DIRECTIONS FOR THIS TASK
Using the records below, output the stretch that opens with the line containing "Lemma mapped_eq m" and closes with the line containing "cbn [bind take]. set (w := c :: take k t').", exactly and including both lines, with nothing more.

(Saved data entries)
Start of Block

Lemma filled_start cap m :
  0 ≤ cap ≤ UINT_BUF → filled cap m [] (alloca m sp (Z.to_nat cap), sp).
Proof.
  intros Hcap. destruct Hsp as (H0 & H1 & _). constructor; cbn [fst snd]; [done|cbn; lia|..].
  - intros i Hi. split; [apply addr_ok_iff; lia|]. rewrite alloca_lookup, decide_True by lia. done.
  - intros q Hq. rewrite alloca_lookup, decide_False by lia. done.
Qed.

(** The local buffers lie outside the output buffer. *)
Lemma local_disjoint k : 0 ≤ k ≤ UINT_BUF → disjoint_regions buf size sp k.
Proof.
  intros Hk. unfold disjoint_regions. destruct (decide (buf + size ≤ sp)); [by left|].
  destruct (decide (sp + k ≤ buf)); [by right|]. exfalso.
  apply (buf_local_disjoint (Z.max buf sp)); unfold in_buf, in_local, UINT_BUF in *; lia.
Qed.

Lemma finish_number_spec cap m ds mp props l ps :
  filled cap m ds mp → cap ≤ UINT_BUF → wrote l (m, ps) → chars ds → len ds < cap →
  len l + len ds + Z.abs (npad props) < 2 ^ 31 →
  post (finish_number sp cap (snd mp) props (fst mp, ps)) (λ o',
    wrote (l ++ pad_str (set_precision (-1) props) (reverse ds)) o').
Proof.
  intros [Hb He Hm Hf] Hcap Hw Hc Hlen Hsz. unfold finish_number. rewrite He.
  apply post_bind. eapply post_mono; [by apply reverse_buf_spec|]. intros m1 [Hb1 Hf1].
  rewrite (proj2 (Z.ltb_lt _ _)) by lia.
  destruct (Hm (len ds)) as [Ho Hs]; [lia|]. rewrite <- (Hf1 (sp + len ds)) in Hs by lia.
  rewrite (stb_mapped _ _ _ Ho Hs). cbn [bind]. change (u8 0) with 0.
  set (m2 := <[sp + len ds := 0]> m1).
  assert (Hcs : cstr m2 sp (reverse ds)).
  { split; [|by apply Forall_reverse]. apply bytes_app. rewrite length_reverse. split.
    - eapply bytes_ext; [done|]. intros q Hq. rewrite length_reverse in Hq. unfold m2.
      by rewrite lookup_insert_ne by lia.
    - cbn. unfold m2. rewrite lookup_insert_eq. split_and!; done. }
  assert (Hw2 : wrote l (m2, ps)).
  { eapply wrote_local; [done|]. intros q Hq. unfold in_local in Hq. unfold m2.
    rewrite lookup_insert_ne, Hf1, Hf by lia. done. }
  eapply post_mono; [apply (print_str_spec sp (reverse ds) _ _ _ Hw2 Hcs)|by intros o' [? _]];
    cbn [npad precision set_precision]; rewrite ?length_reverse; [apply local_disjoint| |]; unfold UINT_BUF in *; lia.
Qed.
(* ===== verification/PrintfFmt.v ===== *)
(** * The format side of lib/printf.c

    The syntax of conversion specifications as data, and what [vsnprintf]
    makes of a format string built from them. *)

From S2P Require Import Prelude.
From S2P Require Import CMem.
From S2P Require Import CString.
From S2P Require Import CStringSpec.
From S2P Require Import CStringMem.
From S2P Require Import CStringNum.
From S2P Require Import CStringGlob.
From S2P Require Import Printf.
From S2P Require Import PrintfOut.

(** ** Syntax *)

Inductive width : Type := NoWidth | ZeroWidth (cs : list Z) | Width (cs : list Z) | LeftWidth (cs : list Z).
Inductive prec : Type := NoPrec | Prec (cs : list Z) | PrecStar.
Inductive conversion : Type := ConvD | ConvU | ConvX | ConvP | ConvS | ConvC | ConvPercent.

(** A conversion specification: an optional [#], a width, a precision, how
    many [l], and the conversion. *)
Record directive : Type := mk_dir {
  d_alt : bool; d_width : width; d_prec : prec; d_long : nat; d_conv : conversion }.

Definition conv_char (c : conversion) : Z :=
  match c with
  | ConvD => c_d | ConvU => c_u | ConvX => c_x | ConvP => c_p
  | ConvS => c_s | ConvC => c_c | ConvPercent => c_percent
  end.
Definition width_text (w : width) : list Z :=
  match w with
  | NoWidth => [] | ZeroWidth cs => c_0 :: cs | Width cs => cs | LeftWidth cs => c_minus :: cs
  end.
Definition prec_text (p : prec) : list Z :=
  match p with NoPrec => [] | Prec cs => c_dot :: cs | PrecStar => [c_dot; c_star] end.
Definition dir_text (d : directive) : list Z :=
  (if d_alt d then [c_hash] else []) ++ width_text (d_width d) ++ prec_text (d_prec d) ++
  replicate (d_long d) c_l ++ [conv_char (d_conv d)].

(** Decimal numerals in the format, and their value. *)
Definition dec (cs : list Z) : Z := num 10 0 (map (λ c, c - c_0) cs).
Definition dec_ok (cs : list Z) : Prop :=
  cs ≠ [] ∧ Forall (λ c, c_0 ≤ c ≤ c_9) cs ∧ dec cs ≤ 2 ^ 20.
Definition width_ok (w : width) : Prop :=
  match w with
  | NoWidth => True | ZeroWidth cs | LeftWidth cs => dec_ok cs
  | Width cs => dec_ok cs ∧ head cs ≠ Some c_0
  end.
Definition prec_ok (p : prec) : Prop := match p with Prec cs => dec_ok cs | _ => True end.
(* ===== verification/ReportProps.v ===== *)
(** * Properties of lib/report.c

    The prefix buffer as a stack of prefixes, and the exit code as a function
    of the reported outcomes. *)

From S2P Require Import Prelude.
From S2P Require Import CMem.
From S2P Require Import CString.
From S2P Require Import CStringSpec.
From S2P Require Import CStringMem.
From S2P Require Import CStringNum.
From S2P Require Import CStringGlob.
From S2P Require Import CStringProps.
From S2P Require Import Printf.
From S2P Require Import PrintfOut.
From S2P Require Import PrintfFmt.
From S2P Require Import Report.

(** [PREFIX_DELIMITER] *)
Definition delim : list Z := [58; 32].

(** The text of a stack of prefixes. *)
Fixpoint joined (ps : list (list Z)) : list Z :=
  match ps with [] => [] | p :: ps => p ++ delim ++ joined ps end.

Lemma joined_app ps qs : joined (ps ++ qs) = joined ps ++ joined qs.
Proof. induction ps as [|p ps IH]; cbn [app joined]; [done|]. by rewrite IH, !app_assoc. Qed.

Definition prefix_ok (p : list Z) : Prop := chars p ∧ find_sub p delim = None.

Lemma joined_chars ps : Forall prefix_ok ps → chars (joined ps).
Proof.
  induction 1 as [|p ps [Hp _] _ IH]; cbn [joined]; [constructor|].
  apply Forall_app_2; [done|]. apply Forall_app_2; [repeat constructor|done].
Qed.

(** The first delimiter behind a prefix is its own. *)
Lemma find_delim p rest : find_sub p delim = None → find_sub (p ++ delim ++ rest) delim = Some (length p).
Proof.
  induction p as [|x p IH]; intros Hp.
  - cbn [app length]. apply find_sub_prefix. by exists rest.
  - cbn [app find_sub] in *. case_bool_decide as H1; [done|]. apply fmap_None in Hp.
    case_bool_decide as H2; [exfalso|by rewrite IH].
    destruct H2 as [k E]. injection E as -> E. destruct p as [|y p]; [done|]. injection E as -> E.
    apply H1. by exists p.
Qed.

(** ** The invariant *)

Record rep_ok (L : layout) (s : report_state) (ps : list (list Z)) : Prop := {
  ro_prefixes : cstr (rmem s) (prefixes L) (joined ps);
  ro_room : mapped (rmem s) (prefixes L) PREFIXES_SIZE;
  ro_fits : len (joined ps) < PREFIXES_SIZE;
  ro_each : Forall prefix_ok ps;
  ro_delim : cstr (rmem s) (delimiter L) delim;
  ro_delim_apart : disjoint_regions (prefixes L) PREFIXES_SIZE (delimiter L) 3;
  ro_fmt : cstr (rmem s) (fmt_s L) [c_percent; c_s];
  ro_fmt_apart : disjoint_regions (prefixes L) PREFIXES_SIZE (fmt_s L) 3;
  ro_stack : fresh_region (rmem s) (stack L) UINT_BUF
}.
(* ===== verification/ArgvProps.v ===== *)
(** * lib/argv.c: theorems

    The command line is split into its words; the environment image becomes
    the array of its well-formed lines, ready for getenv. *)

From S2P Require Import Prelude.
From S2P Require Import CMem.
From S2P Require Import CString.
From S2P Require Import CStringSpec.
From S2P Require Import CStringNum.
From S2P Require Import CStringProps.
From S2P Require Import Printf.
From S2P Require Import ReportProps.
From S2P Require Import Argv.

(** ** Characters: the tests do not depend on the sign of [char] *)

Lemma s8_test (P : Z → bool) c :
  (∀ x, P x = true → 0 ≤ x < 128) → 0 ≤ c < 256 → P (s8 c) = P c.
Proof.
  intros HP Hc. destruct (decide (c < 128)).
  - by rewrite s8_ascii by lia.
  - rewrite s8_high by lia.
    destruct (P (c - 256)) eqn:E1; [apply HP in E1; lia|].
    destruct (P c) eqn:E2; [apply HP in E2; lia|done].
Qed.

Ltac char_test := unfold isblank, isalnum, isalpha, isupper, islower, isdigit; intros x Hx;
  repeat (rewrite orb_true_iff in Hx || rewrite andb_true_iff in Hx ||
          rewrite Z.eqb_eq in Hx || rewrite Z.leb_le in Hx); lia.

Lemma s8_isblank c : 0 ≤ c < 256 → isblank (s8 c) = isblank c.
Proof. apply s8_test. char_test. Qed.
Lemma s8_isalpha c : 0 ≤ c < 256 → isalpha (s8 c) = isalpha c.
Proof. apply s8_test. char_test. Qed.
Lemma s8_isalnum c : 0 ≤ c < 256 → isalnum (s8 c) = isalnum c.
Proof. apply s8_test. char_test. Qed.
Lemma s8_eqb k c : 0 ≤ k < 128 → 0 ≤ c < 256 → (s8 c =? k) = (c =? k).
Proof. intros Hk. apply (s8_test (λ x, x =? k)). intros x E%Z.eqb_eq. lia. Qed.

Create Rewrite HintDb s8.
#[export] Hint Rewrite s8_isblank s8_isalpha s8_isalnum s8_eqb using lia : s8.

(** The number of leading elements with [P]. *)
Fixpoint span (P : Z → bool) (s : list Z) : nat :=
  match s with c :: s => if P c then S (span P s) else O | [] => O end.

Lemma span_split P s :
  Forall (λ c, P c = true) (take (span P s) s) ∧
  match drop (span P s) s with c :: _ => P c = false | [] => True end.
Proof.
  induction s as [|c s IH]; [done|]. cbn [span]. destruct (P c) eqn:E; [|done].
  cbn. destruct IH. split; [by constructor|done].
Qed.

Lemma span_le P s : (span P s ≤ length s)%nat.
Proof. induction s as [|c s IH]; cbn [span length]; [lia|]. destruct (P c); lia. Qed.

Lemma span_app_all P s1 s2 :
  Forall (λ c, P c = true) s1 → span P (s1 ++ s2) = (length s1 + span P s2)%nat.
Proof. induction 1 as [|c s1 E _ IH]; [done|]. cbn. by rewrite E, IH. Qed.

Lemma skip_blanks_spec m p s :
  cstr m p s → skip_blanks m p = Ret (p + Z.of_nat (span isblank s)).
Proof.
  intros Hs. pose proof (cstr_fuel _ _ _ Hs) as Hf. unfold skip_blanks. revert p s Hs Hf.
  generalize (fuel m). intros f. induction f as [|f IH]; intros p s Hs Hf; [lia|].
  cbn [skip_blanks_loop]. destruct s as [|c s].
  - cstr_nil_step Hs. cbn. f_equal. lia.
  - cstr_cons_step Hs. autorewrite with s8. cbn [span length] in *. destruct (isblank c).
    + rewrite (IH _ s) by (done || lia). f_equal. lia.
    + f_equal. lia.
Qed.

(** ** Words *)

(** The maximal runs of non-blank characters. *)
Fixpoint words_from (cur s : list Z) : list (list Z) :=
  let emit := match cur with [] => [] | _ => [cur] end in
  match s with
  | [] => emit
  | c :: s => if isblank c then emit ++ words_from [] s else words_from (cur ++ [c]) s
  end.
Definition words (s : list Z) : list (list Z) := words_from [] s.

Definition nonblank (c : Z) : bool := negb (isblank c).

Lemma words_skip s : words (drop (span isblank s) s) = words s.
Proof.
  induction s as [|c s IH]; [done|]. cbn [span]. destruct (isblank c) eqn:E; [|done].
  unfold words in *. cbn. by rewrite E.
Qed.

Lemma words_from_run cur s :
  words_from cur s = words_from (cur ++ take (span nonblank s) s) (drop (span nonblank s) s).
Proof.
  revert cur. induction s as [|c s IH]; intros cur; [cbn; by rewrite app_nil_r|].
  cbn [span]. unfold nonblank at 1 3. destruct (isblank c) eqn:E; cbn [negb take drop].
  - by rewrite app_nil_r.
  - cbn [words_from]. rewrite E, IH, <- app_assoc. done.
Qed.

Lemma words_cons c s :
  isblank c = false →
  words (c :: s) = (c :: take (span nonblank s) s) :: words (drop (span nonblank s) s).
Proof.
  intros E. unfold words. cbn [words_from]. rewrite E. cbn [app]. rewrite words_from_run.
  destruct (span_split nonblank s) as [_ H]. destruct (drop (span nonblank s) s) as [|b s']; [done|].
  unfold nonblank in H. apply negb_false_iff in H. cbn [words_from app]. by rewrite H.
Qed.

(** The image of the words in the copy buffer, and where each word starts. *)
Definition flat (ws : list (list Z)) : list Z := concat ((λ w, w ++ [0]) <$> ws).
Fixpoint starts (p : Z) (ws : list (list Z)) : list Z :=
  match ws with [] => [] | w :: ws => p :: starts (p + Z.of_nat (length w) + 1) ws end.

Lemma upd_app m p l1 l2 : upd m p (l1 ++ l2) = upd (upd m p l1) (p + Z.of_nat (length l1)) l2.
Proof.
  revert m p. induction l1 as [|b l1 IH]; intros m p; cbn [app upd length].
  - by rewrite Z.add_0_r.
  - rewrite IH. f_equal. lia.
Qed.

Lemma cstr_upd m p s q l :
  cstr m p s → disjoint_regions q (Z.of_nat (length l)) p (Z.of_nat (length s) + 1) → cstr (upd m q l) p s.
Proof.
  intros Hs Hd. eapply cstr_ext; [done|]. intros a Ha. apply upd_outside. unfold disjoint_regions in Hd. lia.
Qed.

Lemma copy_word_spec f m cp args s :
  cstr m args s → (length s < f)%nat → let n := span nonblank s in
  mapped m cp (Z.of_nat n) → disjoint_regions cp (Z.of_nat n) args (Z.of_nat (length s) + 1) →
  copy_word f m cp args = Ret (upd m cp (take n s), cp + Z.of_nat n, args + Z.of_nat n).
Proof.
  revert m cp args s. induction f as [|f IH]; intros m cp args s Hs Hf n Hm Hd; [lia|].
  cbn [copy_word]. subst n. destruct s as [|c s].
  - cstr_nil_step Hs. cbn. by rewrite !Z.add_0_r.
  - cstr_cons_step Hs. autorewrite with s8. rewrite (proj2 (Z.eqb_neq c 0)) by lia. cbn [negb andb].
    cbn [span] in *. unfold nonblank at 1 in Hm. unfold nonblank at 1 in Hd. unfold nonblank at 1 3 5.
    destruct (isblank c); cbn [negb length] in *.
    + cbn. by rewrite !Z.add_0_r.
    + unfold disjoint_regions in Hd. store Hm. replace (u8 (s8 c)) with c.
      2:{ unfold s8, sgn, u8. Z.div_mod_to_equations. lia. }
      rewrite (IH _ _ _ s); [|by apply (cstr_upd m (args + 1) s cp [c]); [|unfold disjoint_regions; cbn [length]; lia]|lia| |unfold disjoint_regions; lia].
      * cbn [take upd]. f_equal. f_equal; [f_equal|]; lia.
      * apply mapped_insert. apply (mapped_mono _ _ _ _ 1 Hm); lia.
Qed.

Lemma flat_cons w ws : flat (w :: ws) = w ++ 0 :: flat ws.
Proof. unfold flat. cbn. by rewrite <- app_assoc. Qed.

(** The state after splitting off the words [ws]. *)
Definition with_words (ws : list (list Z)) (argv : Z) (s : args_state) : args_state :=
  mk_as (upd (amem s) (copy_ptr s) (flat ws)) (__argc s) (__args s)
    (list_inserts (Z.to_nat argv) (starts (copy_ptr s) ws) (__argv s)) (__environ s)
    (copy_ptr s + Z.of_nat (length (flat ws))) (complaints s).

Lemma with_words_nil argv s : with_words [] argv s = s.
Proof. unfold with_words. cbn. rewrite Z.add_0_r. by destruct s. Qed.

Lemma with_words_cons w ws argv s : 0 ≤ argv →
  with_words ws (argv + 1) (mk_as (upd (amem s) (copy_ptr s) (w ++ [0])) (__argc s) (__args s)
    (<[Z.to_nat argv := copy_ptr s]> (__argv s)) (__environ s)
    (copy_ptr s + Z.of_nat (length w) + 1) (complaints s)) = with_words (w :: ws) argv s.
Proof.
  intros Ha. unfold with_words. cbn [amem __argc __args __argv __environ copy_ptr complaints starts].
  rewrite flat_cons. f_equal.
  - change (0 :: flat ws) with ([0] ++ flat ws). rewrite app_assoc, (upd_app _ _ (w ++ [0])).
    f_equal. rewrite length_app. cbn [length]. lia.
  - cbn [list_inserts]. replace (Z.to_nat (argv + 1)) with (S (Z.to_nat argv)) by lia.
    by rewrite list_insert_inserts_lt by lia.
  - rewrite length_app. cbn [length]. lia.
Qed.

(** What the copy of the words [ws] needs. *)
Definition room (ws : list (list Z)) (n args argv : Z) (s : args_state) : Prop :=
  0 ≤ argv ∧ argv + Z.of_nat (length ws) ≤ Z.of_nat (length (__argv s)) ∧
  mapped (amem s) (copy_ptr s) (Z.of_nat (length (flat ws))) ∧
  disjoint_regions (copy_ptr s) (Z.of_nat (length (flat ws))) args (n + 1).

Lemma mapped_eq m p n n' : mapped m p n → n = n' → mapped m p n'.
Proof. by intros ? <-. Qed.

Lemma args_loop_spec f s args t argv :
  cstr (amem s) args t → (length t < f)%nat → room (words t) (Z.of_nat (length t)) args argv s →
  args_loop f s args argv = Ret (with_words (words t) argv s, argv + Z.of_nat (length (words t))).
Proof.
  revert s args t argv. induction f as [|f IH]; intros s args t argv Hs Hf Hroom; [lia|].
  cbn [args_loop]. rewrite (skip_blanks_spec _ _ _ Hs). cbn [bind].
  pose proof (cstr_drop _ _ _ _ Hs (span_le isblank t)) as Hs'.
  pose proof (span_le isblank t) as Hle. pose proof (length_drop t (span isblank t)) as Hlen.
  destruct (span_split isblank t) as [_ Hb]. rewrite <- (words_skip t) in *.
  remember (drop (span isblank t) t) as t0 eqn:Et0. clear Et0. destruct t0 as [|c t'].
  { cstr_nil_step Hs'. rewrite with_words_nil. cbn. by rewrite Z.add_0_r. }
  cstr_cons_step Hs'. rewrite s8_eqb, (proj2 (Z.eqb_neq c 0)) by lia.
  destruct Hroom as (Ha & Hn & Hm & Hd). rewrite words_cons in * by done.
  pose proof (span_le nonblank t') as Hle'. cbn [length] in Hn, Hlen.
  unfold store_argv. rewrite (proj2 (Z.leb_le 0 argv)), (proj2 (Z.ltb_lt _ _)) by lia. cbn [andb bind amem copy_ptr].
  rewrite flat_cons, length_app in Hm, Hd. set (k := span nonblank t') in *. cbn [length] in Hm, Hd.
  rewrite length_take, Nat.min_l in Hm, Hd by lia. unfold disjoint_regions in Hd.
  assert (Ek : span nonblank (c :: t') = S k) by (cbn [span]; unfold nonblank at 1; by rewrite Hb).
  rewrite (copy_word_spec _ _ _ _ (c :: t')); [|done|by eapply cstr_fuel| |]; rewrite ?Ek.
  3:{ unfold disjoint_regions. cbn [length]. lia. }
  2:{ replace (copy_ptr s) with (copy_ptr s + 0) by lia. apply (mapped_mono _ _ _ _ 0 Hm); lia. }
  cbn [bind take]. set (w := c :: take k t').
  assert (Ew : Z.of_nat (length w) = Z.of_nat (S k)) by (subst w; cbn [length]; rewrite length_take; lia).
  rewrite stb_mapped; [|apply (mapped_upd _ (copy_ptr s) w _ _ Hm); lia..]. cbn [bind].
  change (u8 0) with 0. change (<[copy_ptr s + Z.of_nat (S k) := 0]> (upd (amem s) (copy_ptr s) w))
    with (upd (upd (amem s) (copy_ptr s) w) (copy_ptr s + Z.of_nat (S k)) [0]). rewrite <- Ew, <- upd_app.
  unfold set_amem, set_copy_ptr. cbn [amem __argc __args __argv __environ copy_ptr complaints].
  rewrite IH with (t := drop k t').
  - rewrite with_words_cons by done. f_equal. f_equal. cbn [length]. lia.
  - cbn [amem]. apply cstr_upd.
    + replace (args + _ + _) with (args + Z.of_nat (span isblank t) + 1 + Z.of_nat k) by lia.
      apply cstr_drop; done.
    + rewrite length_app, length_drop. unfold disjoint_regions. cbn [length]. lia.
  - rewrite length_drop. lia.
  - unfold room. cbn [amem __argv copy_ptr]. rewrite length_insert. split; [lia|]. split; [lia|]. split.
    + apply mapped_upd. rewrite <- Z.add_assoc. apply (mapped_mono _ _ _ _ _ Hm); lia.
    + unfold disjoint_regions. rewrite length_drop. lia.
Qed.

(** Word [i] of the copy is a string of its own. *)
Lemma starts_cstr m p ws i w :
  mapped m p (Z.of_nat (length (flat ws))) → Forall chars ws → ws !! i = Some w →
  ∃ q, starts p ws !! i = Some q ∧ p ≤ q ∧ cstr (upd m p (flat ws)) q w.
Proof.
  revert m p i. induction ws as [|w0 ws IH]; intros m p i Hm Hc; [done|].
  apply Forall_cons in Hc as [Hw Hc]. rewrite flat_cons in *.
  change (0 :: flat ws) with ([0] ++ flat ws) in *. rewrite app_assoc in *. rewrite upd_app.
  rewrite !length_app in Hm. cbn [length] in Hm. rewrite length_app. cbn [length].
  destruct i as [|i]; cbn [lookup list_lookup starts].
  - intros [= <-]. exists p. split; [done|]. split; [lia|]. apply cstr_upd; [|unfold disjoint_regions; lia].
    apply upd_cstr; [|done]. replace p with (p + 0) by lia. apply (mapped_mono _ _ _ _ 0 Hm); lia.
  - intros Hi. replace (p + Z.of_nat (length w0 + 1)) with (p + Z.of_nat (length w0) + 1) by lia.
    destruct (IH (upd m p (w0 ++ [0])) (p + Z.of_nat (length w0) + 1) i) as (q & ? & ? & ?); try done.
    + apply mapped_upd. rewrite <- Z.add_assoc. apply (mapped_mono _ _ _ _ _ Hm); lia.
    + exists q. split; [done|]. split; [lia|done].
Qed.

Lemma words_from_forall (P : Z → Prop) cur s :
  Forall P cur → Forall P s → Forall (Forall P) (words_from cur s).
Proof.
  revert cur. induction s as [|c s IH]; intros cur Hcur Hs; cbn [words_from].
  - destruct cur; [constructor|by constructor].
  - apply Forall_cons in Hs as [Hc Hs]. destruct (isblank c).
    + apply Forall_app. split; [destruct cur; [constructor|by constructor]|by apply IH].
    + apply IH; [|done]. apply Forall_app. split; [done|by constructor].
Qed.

End of Block

COMPLETED TASK
Lemma mapped_eq m p n n' : mapped m p n → n = n' → mapped m p n'.
Proof. by intros ? <-. Qed.

Lemma args_loop_spec f s args t argv :
  cstr (amem s) args t → (length t < f)%nat → room (words t) (Z.of_nat (length t)) args argv s →
  args_loop f s args argv = Ret (with_words (words t) argv s, argv + Z.of_nat (length (words t))).
Proof.
  revert s args t argv. induction f as [|f IH]; intros s args t argv Hs Hf Hroom; [lia|].
  cbn [args_loop]. rewrite (skip_blanks_spec _ _ _ Hs). cbn [bind].
  pose proof (cstr_drop _ _ _ _ Hs (span_le isblank t)) as Hs'.
  pose proof (span_le isblank t) as Hle. pose proof (length_drop t (span isblank t)) as Hlen.
  destruct (span_split isblank t) as [_ Hb]. rewrite <- (words_skip t) in *.
  remember (drop (span isblank t) t) as t0 eqn:Et0. clear Et0. destruct t0 as [|c t'].
  { cstr_nil_step Hs'. rewrite with_words_nil. cbn. by rewrite Z.add_0_r. }
  cstr_cons_step Hs'. rewrite s8_eqb, (proj2 (Z.eqb_neq c 0)) by lia.
  destruct Hroom as (Ha & Hn & Hm & Hd). rewrite words_cons in * by done.
  pose proof (span_le nonblank t') as Hle'. cbn [length] in Hn, Hlen.
  unfold store_argv. rewrite (proj2 (Z.leb_le 0 argv)), (proj2 (Z.ltb_lt _ _)) by lia. cbn [andb bind amem copy_ptr].
  rewrite flat_cons, length_app in Hm, Hd. set (k := span nonblank t') in *. cbn [length] in Hm, Hd.
  rewrite length_take, Nat.min_l in Hm, Hd by lia. unfold disjoint_regions in Hd.
  assert (Ek : span nonblank (c :: t') = S k) by (cbn [span]; unfold nonblank at 1; by rewrite Hb).
  rewrite (copy_word_spec _ _ _ _ (c :: t')); [|done|by eapply cstr_fuel| |]; rewrite ?Ek.
  3:{ unfold disjoint_regions. cbn [length]. lia. }
  2:{ replace (copy_ptr s) with (copy_ptr s + 0) by lia. apply (mapped_mono _ _ _ _ 0 Hm); lia. }
  cbn [bind take]. set (w := c :: take k t').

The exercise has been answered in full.